*Task goal*:
Restate the listing exactly and in full.

*Records supplied*:
(** X2: on the instances list page, the state name of a row is the one the
    detail page shows for the first loaded definition with the row's
    definition id, and Unknown State when the definitions are not loaded or
    none has that id; the definition name is Unknown Definition in these two
    cases and is never blank. *)
Theorem list_names_by_id (definitions : list Api.WorkflowDefinition.t)
    (d : Api.WorkflowDefinition.t) (k : nat) (definitionId stateId : string) :
  InstancesPage.getStateName None definitionId stateId = "Unknown State"
  ∧ InstancesPage.getDefinitionName None definitionId = "Unknown Definition"
  ∧ InstancesPage.getDefinitionName (Some definitions) definitionId ≠ ""
  ∧ ((∀ x, x ∈ definitions → Api.WorkflowDefinition.id x ≠ definitionId) →
     InstancesPage.getStateName (Some definitions) definitionId stateId = "Unknown State"
     ∧ InstancesPage.getDefinitionName (Some definitions) definitionId
       = "Unknown Definition")
  ∧ (definitions !! k = Some d → Api.WorkflowDefinition.id d = definitionId →
     (∀ j x, definitions !! j = Some x → j < k →
             Api.WorkflowDefinition.id x ≠ definitionId) →
     InstancesPage.getStateName (Some definitions) definitionId stateId
     = InstanceDetailPage.getStateName (Some d) stateId
     ∧ InstancesPage.getDefinitionName (Some definitions) definitionId
       = or_else (Some (Api.WorkflowDefinition.name d)) "Unknown Definition").
Proof.
  split_and!; try done.
  - by apply or_else_nonempty.
  - intros Hnone.
    assert (list_find (λ x, Api.WorkflowDefinition.id x = definitionId) definitions = None)
      as Hfind.
    { apply list_find_None, Forall_forall. intros x Hx. by apply Hnone. }
    unfold InstancesPage.getStateName, InstancesPage.getDefinitionName.
    cbn. by rewrite Hfind.
  - intros Hk Hid Hfirst.
    assert (list_find (λ x, Api.WorkflowDefinition.id x = definitionId) definitions
            = Some (k, d)) as Hfind.
    { apply list_find_Some. split_and!; [done|done|]. intros j x Hj Hlt. by eapply Hfirst. }
    unfold InstancesPage.getStateName, InstancesPage.getDefinitionName.
    cbn. by rewrite Hfind.
Qed.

*Result below*:
(** X2: on the instances list page, the state name of a row is the one the
    detail page shows for the first loaded definition with the row's
    definition id, and Unknown State when the definitions are not loaded or
    none has that id; the definition name is Unknown Definition in these two
    cases and is never blank. *)
Theorem list_names_by_id (definitions : list Api.WorkflowDefinition.t)
    (d : Api.WorkflowDefinition.t) (k : nat) (definitionId stateId : string) :
  InstancesPage.getStateName None definitionId stateId = "Unknown State"
  ∧ InstancesPage.getDefinitionName None definitionId = "Unknown Definition"
  ∧ InstancesPage.getDefinitionName (Some definitions) definitionId ≠ ""
  ∧ ((∀ x, x ∈ definitions → Api.WorkflowDefinition.id x ≠ definitionId) →
     InstancesPage.getStateName (Some definitions) definitionId stateId = "Unknown State"
     ∧ InstancesPage.getDefinitionName (Some definitions) definitionId
       = "Unknown Definition")
  ∧ (definitions !! k = Some d → Api.WorkflowDefinition.id d = definitionId →
     (∀ j x, definitions !! j = Some x → j < k →
             Api.WorkflowDefinition.id x ≠ definitionId) →
     InstancesPage.getStateName (Some definitions) definitionId stateId
     = InstanceDetailPage.getStateName (Some d) stateId
     ∧ InstancesPage.getDefinitionName (Some definitions) definitionId
       = or_else (Some (Api.WorkflowDefinition.name d)) "Unknown Definition").
Proof.
  split_and!; try done.
  - by apply or_else_nonempty.
  - intros Hnone.
    assert (list_find (λ x, Api.WorkflowDefinition.id x = definitionId) definitions = None)
      as Hfind.
    { apply list_find_None, Forall_forall. intros x Hx. by apply Hnone. }
    unfold InstancesPage.getStateName, InstancesPage.getDefinitionName.
    cbn. by rewrite Hfind.
  - intros Hk Hid Hfirst.
    assert (list_find (λ x, Api.WorkflowDefinition.id x = definitionId) definitions
            = Some (k, d)) as Hfind.
    { apply list_find_Some. split_and!; [done|done|]. intros j x Hj Hlt. by eapply Hfirst. }
    unfold InstancesPage.getStateName, InstancesPage.getDefinitionName.
    cbn. by rewrite Hfind.
Qed.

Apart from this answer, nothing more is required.